You’ve heard that shrinking a database is bad because it introduces both external and internal fragmentation, it causes blocking, it causes transaction log growth while it runs, and it’s slow and single-threaded. You understand that if it’s just a matter of 10-20-30% of a database, and the database is only 100-200GB, you might as well just leave the space there, because you’re gonna end up using it anyway.
But your situation is different:
- Your database is 1TB or larger
- You’ve deleted 50% of the data
- You have 500GB+ empty space
- You’re never going to need that space because you’re now doing regular deletions and archiving
You’ve been tasked with reducing the database size to make restores to other environments easier, like when you need to restore to a QA or development environment. You don’t want those servers to need so much useless space.
Don’t shrink. Do this instead:
- Add a new filegroup, add new empty files in it, and set it to be the new default filegroup
- Move objects to the new filegroup using ALTER INDEX…REBUILD commands
- When you’ve moved all the objects over, shrink the old filegroup, and it’ll shrink super-quick
- Just leave it there – this is your new database layout
The ALTER INDEX…REBUILD approach has several key advantages over shrinking:
- It can use parallelism: you can specify how many cores to use with MAXDOP hints. This is really helpful on servers with MAXDOP = 1 at the server level because your query-level hint will override it, even overriding it upwards.
- It can move a lot more than one 8KB page at a time. Heck, you can even do several index rebuilds simultaneously on different threads if you want to, really churning through the work quickly.
- You pick the days/times for each object: maybe some of your objects have very heavy concurrency during some time windows, and you want to avoid touching those until a maintenance window.
- You pick the settings for each object: rebuilding an index with ONLINE = ON is slower. Some of your objects might be archive tables or unused during certain days/times, so you can use ONLINE = OFF on those to get faster performance.
But it does have a few drawbacks, too:
- It’s faster, but it’s also higher load: shrinking a database is a low overhead process: it’s hard for anybody to notice you moving just one 8KB page at a time, with just one CPU core. Index rebuilds, buckle up: people are gonna notice when you throw a ton of CPU cores at the problem and really start hammering your storage. This is just the flip side of the coin to finishing faster: if you wanna finish faster, you’re gonna do more work in less time.
- This also means it generates more logs, faster: because we’re moving so much data and it’s a fully logged process, this can present problems for transaction log backups, log file sizes, database mirroring, Always On Availability Groups, and storage/VM replication. Ease into this gradually, starting with your smaller tables first, so you can see the impact it’s having on your transaction log sizes.

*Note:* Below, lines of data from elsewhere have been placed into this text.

Lemma PutUint16_Uint16 b : length b = 2%nat -> le.PutUint16 (le.Uint16 b) = b.
Proof.
  destruct b as [|b0 [|b1 [|? ?]]]; try done. intros _.
  unfold le.PutUint16, le.Uint16.
  assert (Hb : forall x c, x mod 256 = Byte.to_N c -> byte_of_N x = c).
  { intros x c Hx. rewrite <- (byte_of_N_of_to c), <- Hx.
    unfold byte_of_N. by rewrite N.Div0.mod_mod. }
  f_equal; [|f_equal]; apply Hb;
    change 256 with (2 ^ 8); rewrite <- N.land_ones;
    apply N.bits_inj; intros n; rewrite N.land_spec;
    (destruct (N.ltb_spec n 8);
     [ rewrite N.ones_spec_low by lia
     | rewrite N.ones_spec_high, to_N_bits_high by lia; apply andb_false_r ]);
    rewrite ?N.shiftr_spec', !N.lor_spec, andb_true_r.
  - rewrite !N.shiftl_spec_low by lia. bits_done.
  - rewrite N.shiftl_spec_high' by lia. rewrite to_N_bits_high by lia.
    replace (n + 8 - 8) with n by lia. bits_done.
Qed.

Lemma Uint16_lt b : le.Uint16 b < 2 ^ 16.
Proof.
  destruct b as [|b0 [|b1 b]]; try (simpl; lia).
  unfold le.Uint16. set (x := N.lor _ _).
  destruct (N.eq_dec x 0) as [->|Hz]; [simpl; lia|].
  apply N.log2_lt_pow2; [lia|].
  destruct (N.lt_ge_cases (N.log2 x) 16) as [|Hge]; [done|].
  exfalso. pose proof (N.bit_log2 x Hz) as Hb. subst x.
  rewrite !N.lor_spec in Hb. rewrite !N.shiftl_spec_high' in Hb by lia.
  rewrite !to_N_bits_high in Hb by lia. done.
Qed.


(** ** The store, and the write side *)

Section Writer.
Context `{Flate}.

Lemma contents_insert_eq h p bs : contents (<[p := bs]> h) p = bs.
Proof. unfold contents. by rewrite lookup_insert_eq. Qed.

Lemma contents_insert_ne h p q bs : p <> q -> contents (<[p := bs]> h) q = contents h q.
Proof. intros. unfold contents. by rewrite lookup_insert_ne. Qed.

Lemma fresh_not_allocated (h : heap) : h !! fresh (dom h) = None.
Proof. apply not_elem_of_dom. apply is_fresh. Qed.

Lemma fresh_ne (h : heap) p : is_Some (h !! p) -> fresh (dom h) <> p.
Proof. intros Hp Heq. rewrite <- Heq, fresh_not_allocated in Hp. by destruct Hp. Qed.

(** [make] then [copy] of a whole slice: a fresh location with the same
    contents. *)
Lemma copy_make h src :
  is_Some (h !! src) ->
  copy (make (length (contents h src)) h).1 src
    (make (length (contents h src)) h).2
  = <[fresh (dom h) := contents h src]> h.
Proof.
  intros Hsrc. unfold copy, make. cbn [fst snd].
  assert (fresh (dom h) <> src) by (by apply fresh_ne).
  rewrite contents_insert_eq, contents_insert_ne by done.
  rewrite length_replicate, firstn_all, drop_replicate, Nat.sub_diag. simpl.
  rewrite app_nil_r. apply insert_insert_eq.
Qed.

(** [Write] then [Close] on a writer that was just made or reset append
    one gzip member to the destination. *)
Lemma gzip_Writer_Write_then_Close c w msg h :
  exists z1 h1 z2,
    gzip_Writer_Write (gzip_Writer_init c w) msg h
    = Done ((length msg, None), z1, h1)
    /\ gzip_Writer_Close z1 h1
       = Done (None, z2, <[w := contents h w ++ gzip_member msg]> h).
Proof.
  unfold gzip_Writer_Write, gzip_Writer_writeHeader, Buffer.Write. simpl.
  destruct c as [c|]; simpl; do 3 eexists; (split; [reflexivity|]).
  all: unfold gzip_Writer_Close, flate_Writer_Close, Buffer.Write; simpl.
  all: rewrite !contents_insert_eq, !insert_insert_eq.
  all: f_equal; f_equal; unfold gzip_member, gzip_trailer, crc32.ChecksumIEEE;
       rewrite N.add_0_l, <- !app_assoc; reflexivity.
Qed.

(** What [Compress] does, on any well-formed state: the buffer and a
    fresh slice both hold the member that frames [msg]. *)
Lemma Compress_spec msg g h :
  wf g h ->
  exists buf zw,
    let h1 := <[buf := gzip_member msg]> h in
    let p := fresh (dom h1) in
    Compress msg g h
    = Done ((Some p, None), set_writer g true (Some buf) (Some zw),
            <[p := gzip_member msg]> h1)
    /\ (if writerInitialised g then writeBuffer g = Some buf
        else buf = fresh (dom h)).
Proof.
  intros (Hw & _ & _). unfold Compress, resetWriter.
  assert (Hfin : forall buf,
    copy (fresh (dom (<[buf:=gzip_member msg]> h))) buf
      (<[fresh (dom (<[buf:=gzip_member msg]> h)) :=
           replicate (length (gzip_member msg)) Byte.x00]>
         (<[buf:=gzip_member msg]> h))
    = <[fresh (dom (<[buf:=gzip_member msg]> h)) := gzip_member msg]>
        (<[buf:=gzip_member msg]> h)).
  { intros buf.
    pose proof (copy_make (<[buf:=gzip_member msg]> h) buf) as Hcm.
    unfold make in Hcm. cbn [fst snd] in Hcm.
    rewrite contents_insert_eq in Hcm. apply Hcm.
    rewrite lookup_insert_eq; eauto. }
  destruct (writerInitialised g) eqn:Hinit; cbn.
  - destruct (Hw Hinit) as (buf & zw & Hb & Hz & Hbuf). rewrite Hb, Hz. cbn.
    exists buf.
    destruct (gzip_Writer_Write_then_Close (w_compressor zw) buf msg
                (Buffer.Reset buf h)) as (z1 & h1 & z2 & HW & HC).
    unfold gzip_Writer_Reset. rewrite HW. cbn. rewrite HC. cbn.
    exists z2. split; [|done].
    unfold Buffer.Reset, Buffer.Bytes, make. cbn.
    rewrite !contents_insert_eq, !insert_insert_eq. cbn [app].
    by rewrite Hfin.
  - unfold Buffer.new. cbn. set (buf := fresh (dom h)). exists buf.
    destruct (gzip_Writer_Write_then_Close None buf msg (<[buf := []]> h))
      as (z1 & h1 & z2 & HW & HC).
    unfold gzip_NewWriter. rewrite HW. cbn. rewrite HC. cbn.
    exists z2. split; [|done].
    unfold Buffer.Bytes, make. cbn.
    rewrite !contents_insert_eq, !insert_insert_eq. cbn [app].
    by rewrite Hfin.
Qed.
End Writer.

(** ** Reading a gzip header *)

Section HeaderParsing.
Context `{Flate}.

Lemma io_ReadFull_app a rest :
  io_ReadFull (length a) (a ++ rest) = (a, None, rest).
Proof.
  unfold io_ReadFull. rewrite length_app.
  destruct (Nat.ltb_spec (length a + length rest) (length a)); [lia|].
  by rewrite take_app_length, drop_app_length.
Qed.

Lemma io_ReadFull_length n r buf err r' :
  io_ReadFull n r = (buf, err, r') ->
  (length r' <= length r)%nat
  /\ (err = None -> (length r' + n = length r)%nat /\ r = buf ++ r').
Proof.
  unfold io_ReadFull. destruct (Nat.ltb_spec (length r) n); intros [= <- <- <-].
  - split; [simpl; lia|done].
  - rewrite length_drop. split; [lia|]. intros _.
    split; [lia|]. by rewrite take_drop.
Qed.

Lemma hseq_tail a b : hstep_frame a -> hstep_tail b -> hstep_tail (hseq a b).
Proof.
  intros Ha Hb z r err z' r'. unfold hseq.
  destruct (a z r) as [[[e|] z1] r1] eqn:E1.
  - intros [= <- <- <-]. apply Ha in E1. intuition (try lia; congruence).
  - intros E2. apply Ha in E1 as (? & ? & ? & ? & ?).
    apply Hb in E2 as (? & ? & ? & ? & ?).
    repeat split; try lia; try congruence.
    destruct err; [congruence|done].
Qed.

Lemma hwhen_frame c a : hstep_frame a -> hstep_frame (hwhen c a).
Proof.
  intros Ha. destruct c; [done|]. intros z r err z' r' [= <- <- <-]. done.
Qed.

Lemma readString_loop_frame i seen : hstep_frame (readString_loop i seen).
Proof.
  intros z r. revert i seen. induction r as [|b r IH]; intros i seen err z' r'.
  - simpl. destruct (512 <=? i)%nat; intros [= <- <- <-]; done.
  - simpl. destruct (512 <=? i)%nat; [intros [= <- <- <-]; done|].
    destruct (decide (b = Byte.x00)).
    + intros [= <- <- <-]. simpl. repeat split; lia.
    + intros E. apply IH in E. simpl. intuition (try lia; congruence).
Qed.

Lemma readString_frame : hstep_frame readString.
Proof.
  intros z r err z' r'. unfold readString.
  destruct (readString_loop 0 [] z r) as [[[e|] z1] r1] eqn:E;
    intros [= <- <- <-]; by apply readString_loop_frame in E.
Qed.

Lemma readExtra_frame : hstep_frame readExtra.
Proof.
  intros z r err z' r'. unfold readExtra.
  destruct (io_ReadFull 2 r) as [[buf [e|]] r1] eqn:E1.
  { intros [= <- <- <-]. apply io_ReadFull_length in E1. intuition (try lia; congruence). }
  destruct (io_ReadFull _ r1) as [[data [e|]] r2] eqn:E2;
    intros [= <- <- <-]; apply io_ReadFull_length in E1, E2; simpl;
    repeat split; lia.
Qed.

Lemma readHdrCrc_frame : hstep_frame readHdrCrc.
Proof.
  intros z r err z' r'. unfold readHdrCrc.
  destruct (io_ReadFull 2 r) as [[buf [e|]] r1] eqn:E1.
  { intros [= <- <- <-]. apply io_ReadFull_length in E1. intuition (try lia; congruence). }
  apply io_ReadFull_length in E1.
  destruct (decide _); intros [= <- <- <-]; repeat split; lia.
Qed.

Lemma startInflate_tail : hstep_tail startInflate.
Proof. intros z r err z' r' [= <- <- <-]. done. Qed.

Lemma readHeader_spec z r err z' r' :
  readHeader z r = (err, z', r') ->
  r_err z' = r_err z /\ r_multistream z' = r_multistream z
  /\ r_size z' = r_size z
  /\ match err with
     | Some _ =>
         (length r' <= length r)%nat /\ r_decompressor z' = r_decompressor z
     | None =>
         (length r' + 10 <= length r)%nat
         /\ r_decompressor z' = Some (FlateReader None) /\ r_digest z' = 0
     end.
Proof.
  unfold readHeader.
  destruct (io_ReadFull 10 r) as [[buf [e|]] r1] eqn:E1.
  { intros [= <- <- <-]. apply io_ReadFull_length in E1. intuition (try lia; congruence). }
  apply io_ReadFull_length in E1 as [? Hn]. destruct (Hn eq_refl) as [? ?].
  destruct buf as [|id1 [|id2 [|cm [|flg buf]]]];
    try (intros [= <- <- <-]; repeat split; done || lia).
  destruct (decide _); [|intros [= <- <- <-]; repeat split; done || lia].
  intros E.
  apply (hseq_tail _ _ (hwhen_frame _ _ readExtra_frame)
           (hseq_tail _ _ (hwhen_frame _ _ readString_frame)
              (hseq_tail _ _ (hwhen_frame _ _ readString_frame)
                 (hseq_tail _ _ (hwhen_frame _ _ readHdrCrc_frame)
                    startInflate_tail)))) in E.
  simpl in E. destruct E as (? & ? & ? & ? & ?).
  repeat split; try done. destruct err; [split; [lia|tauto]|split; [lia|tauto]].
Qed.

Lemma readHeader_gzip_header z rest :
  readHeader z (gzip_header Byte.xff ++ rest)
  = (None,
     {| r_decompressor := Some (FlateReader None); r_digest := 0;
        r_size := r_size z; r_err := r_err z;
        r_multistream := r_multistream z |},
     rest).
Proof.
  unfold readHeader.
  pose proof (io_ReadFull_app (gzip_header Byte.xff) rest) as E.
  change (length (gzip_header Byte.xff)) with 10%nat in E. rewrite E.
  reflexivity.
Qed.
Lemma io_ReadFull_ok n r buf r' :
  io_ReadFull n r = (buf, None, r') -> r = buf ++ r' /\ length buf = n.
Proof.
  intros E. apply io_ReadFull_length in E as [_ E].
  destruct (E eq_refl) as [Hl ->]. split; [done|].
  rewrite length_app in Hl. lia.
Qed.

Lemma readExtra_sound : hstep_sound readExtra (hdr_extra true).
Proof.
  intros z r z' r' pre Hdig. unfold readExtra.
  destruct (io_ReadFull 2 r) as [[buf [e|]] r1] eqn:E1; [done|].
  destruct (io_ReadFull _ r1) as [[data [e|]] r2] eqn:E2; [done|].
  intros [= <- <-].
  apply io_ReadFull_ok in E1 as [-> Hl1]. apply io_ReadFull_ok in E2 as [-> Hl2].
  exists (buf ++ data). split_and!.
  - by rewrite <- app_assoc.
  - exists data. rewrite Hl2, N2Nat.id. rewrite PutUint16_Uint16 by done.
    split; [done|apply Uint16_lt].
  - cbn. rewrite Hdig. unfold crc32.ChecksumIEEE.
    by rewrite !crc32_Update_app.
Qed.

Lemma readString_loop_sound i seen z r z' r' :
  readString_loop i seen z r = (None, z', r') ->
  exists s, r = s ++ Byte.x00 :: r' /\ (Byte.x00 ∉ s)
            /\ (i + length s < 512)%nat
            /\ z' = gzip_Reader_set_digest z
                      (crc32.Update (r_digest z) (seen ++ s ++ [Byte.x00])).
Proof.
  revert i seen. induction r as [|b r IH]; intros i seen; cbn [readString_loop].
  - destruct (Nat.leb_spec 512 i); done.
  - destruct (Nat.leb_spec 512 i); [done|].
    destruct (decide (b = Byte.x00)) as [->|Hb].
    + intros [= <- <-]. exists []. split_and!; try done.
      * apply not_elem_of_nil.
      * simpl. lia.
    + intros E. apply IH in E as (s & -> & Hs & Hl & ->).
      exists (b :: s). split_and!; try done.
      * apply not_elem_of_cons. split; [congruence|done].
      * simpl. lia.
      * by rewrite <- app_assoc.
Qed.

Lemma readString_sound : hstep_sound readString (hdr_string true).
Proof.
  intros z r z' r' pre Hdig. unfold readString.
  destruct (readString_loop 0 [] z r) as [[[e|] z1] r1] eqn:E; [done|].
  intros [= <- <-]. apply readString_loop_sound in E as (s & -> & Hs & Hl & ->).
  exists (s ++ [Byte.x00]). split_and!.
  - by rewrite <- app_assoc.
  - exists s. split_and!; try done; lia.
  - cbn. rewrite Hdig. unfold crc32.ChecksumIEEE. by rewrite crc32_Update_app.
Qed.

Lemma hwhen_sound c a P :
  hstep_sound a (P true) -> P false [] -> hstep_sound (hwhen c a) (P c).
Proof.
  intros Ha Hf. destruct c; [done|].
  intros z r z' r' pre Hdig [= <- <-]. exists []. by rewrite app_nil_r.
Qed.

- ONLINE = ON isn’t fully online: even online index rebuilds need a momentary schema mod lock in order to finish their work. Thankfully, since SQL Server 2014, we’ve had the WAIT_AT_LOW_PRIORITY option to help mitigate that problem.
- You have to do some prep work: it’s easy to run DBCC SHRINKDATABASE, but ALTER INDEX…REBUILD will take much more work if you want to leverage all the cool advantages I discussed above.
Thankfully, there’s help on that last one: Bob Pusateri has an in-depth writeup and a script to help.